That ‘something’ else is the process of labour that keeps going. There is
nothing like it in our lives really. Once labour starts, it continues and
leads us on whether we have skills or not, like it or not, are coping or
not or have a good coach or not. We can use that physiological experience
to apply the skills right away at each moment of the process. If we don’t
apply the positive skills then we often just react, particularly if there
is a lot of pain associated with labour.
We will still breathe in labour whether we breathe positively or scream.
Our body has to be in some posture or position, we can either use
positions and postures that facilitate the passage of our baby through
our body or we can get into positions we like that slow the birth process
and keep us in labour for hours longer than necessary. Although there is
a current belief that women will get into the best position, that’s
hardly the case just as many women tense up naturally to the pain of
childbirth. If the present day beliefs were true that women naturally
knew how to give birth, that would reflect by an infrequent use of pain
relief or medically assisted births. Women tense up at home, birth centre
as well as in hospital.
We cripple ourselves when we believe that external factors are the sole
reasons for good or bad births. We leave ourselves feeling victims to the
external rather than powerful within ourselves. ‘I blamed my first bad
experience on the hospital, doctor, what they made me do and my husband
for being pathetic at helping me. Next time, I changed where I gave birth
… home, changed my birth provider … a woman midwife; I still had a
horrible experience. Then I realised that I had to learn how to birth.’
True power for all of us as women and men is to have personal skills.
Childbirth is an event in our lives where it’s easy to get skilled
because the event is so similar to all women regardless of where they
birth or with whom or who they are. For such a BIG and important event
people perpetuated a belief that women should have to respond to the
experience ‘intuitively’ or ‘instinctively’ rather than with ‘skills.’
As humans we have many physiologically natural urges besides childbirth.
When we get hungry, we can browse on the nearest bush or learn to cook.
We all urinate and defecate, but we don’t do it where ever we are
sitting, we learn to hold it until we go to the toilet. The operative
word is ‘learn’. We can learn to respond to labour contractions, use our
minds and yoke our bodies and to choose positive birth behaviours in
contractions and between them.
Birth discussions revolve around women taking responsibility for making
choices about where or with whom they will birth or what they want done
or not done to them. If choice achieved the goals, then we’d all be
happy. We have assumed that ‘taking responsibility’ is about making
choices. Being responsible requires two different aspects. One is choice,
the other is skills not just options. Any woman in her right mind would
choose an easy birth, not to tear, to heal well etc. Whether most women
would choose home birth would depend on other factors: whether they
prefer the hospital, have health issues, young children at home and want
a break, home isn’t where they want to birth, it isn’t safe or quiet etc.

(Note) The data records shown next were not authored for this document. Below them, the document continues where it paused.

#[export] Hint Extern 2 (_ <= _) => lia : ticks.
#[export] Hint Extern 2 (_ < _) => lia : ticks.

Lemma within_le {A} (hi hi' : Z) (m : outcome (A * dsp_core)) : hi <= hi' -> within hi m -> within hi' m.
Proof. intros Hh Hm [a c] E. destruct (Hm _ E). split; cbn in *; lia. Qed.

Lemma undefined_ticks hi hi' c : ticking hi c -> hi + 100 <= hi' -> hi' < 2 ^ 16 -> within hi' (emu_undefined c).
Proof. intros Hc Hhi Hb. unfold emu_undefined. ticks. Qed.

Lemma run_alu_ticks hi op c : ticking hi c -> op <> UNDEFINED -> within hi (run_alu op c).
Proof.
  intros Hc Hu. destruct op; try done; cbn [run_alu]; autounfold with alu; unfold emu_max, emu_tfr, clear_shift; ticks.
Qed.

Lemma parallel_alu_ticks hi hi' c : ticking hi c -> hi + 100 <= hi' -> hi' < 2 ^ 16 -> within hi' (parallel_alu c).
Proof.
  intros Hc Hhi Hb. apply within_value. intros op. destruct (decide (op = UNDEFINED)) as [-> | Hu].
  - by apply (undefined_ticks hi).
  - apply run_alu_ticks; [tick | done].
Qed.

Lemma update_rn_ticks hi c k m : ticking hi c -> within hi (emu_update_rn c k m).
Proof. intros Hc. unfold emu_update_rn, emu_update_rn_modulo, emu_update_rn_bitreverse. ticks. Qed.
#[export] Hint Resolve update_rn_ticks parallel_alu_ticks undefined_ticks : ticks.

Lemma calc_ea_ticks hi hi' c m : ticking hi c -> hi + 2 <= hi' -> hi' < 2 ^ 16 -> within hi' (emu_calc_ea c m).
Proof. intros Hc Hhi Hb. assert (Hc2 : ticking (hi + 2) (add_cycles c 2)) by tick. unfold emu_calc_ea. ticks. Qed.
#[export] Hint Resolve calc_ea_ticks : ticks.

Lemma accu24_ticks hi c k : ticking hi c -> ticking hi (emu_pm_read_accu24 c k).
Proof. intros Hc. unfold emu_pm_read_accu24. repeat case_match; tick. Qed.

Lemma read_source_ticks hi c k : ticking hi c -> ticking hi (read_source c k).
Proof.
  intros Hc. unfold read_source. destruct (_ || _); [| exact Hc].
  pose proof (accu24_ticks hi c k Hc) as H. by destruct (emu_pm_read_accu24 c k) as [[l v] c'].
Qed.

Lemma ok_source_ticks hi c k : ticking hi c -> within hi (Ok (read_source c k)).
Proof. intros Hc. by apply within_ok, read_source_ticks. Qed.
#[export] Hint Resolve ok_source_ticks : ticks.

Ltac name_ticks x lem :=
  match goal with
  | H : ticking ?hi ?c |- _ =>
      let Hx := fresh "Ht" in assert (Hx : ticking hi x) by (apply lem; tick); destruct x as [? ?]; tick_norm
  end.
Ltac tick_match ::=
  match goal with
  | |- within _ (match read_source ?c ?k with _ => _ end) => name_ticks (read_source c k) read_source_ticks
  | |- within _ (match emu_pm_read_accu24 ?c ?k with _ => _ end) => name_ticks (emu_pm_read_accu24 c k) accu24_ticks
  end.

Not one woman would choose a birth she found too painful, to use pain
relief when she didn’t need it, have a major operation if she felt
confident and knew she and her baby were healthy or to live with
childbirth trauma. All women can have skills. So taking responsibility
is just as much about being skilled at doing something so that the
choices a person makes are more likely to actualise.
For example, if a woman doesn’t want to use pain relief then she has to
have the skills to manage the experience of labour. Such a woman can
still have a very painful labour and change her mind about her choice if
she doesn’t have the skills to cope and then feel let down or guilty.
Shame, blame and guilt are a huge part of childbirth today. A woman may
choose a home birth and find that the unexpected happens (for example,
her waters break and she doesn’t go into labour after 48 hours) and she
ends up in hospital. With skills, she can still have a wonderfully
empowering birth.
For the past 30 years birth discussions have revolved around ‘choice’ and
‘informed consent’ (information).
Common Knowledge Trust would like ‘skills’ to form the triad. When we
couple skills to choice, we are more likely to have a goal (choice) and
take steps to achieve that goal (developing and using skills). When we
couple skills to information, we can are more likely to have mastery
rather than data. Childbirth skills will only become the common knowledge
approach to childbirth when all expectant couples know that The Pink Kit
Method for birthing better™ is available and that the skills they can
teach themselves work in all birth situations because … you will have
another contraction regardless of your beliefs, where you birth, with
whom, whether you have a long labour or a short one and all the other
variables we can tell in our stories. Too often we hear pregnant women
say: ‘I hope I have a good birth.’ Hope is not a plan. The Pink Kit is
the plan.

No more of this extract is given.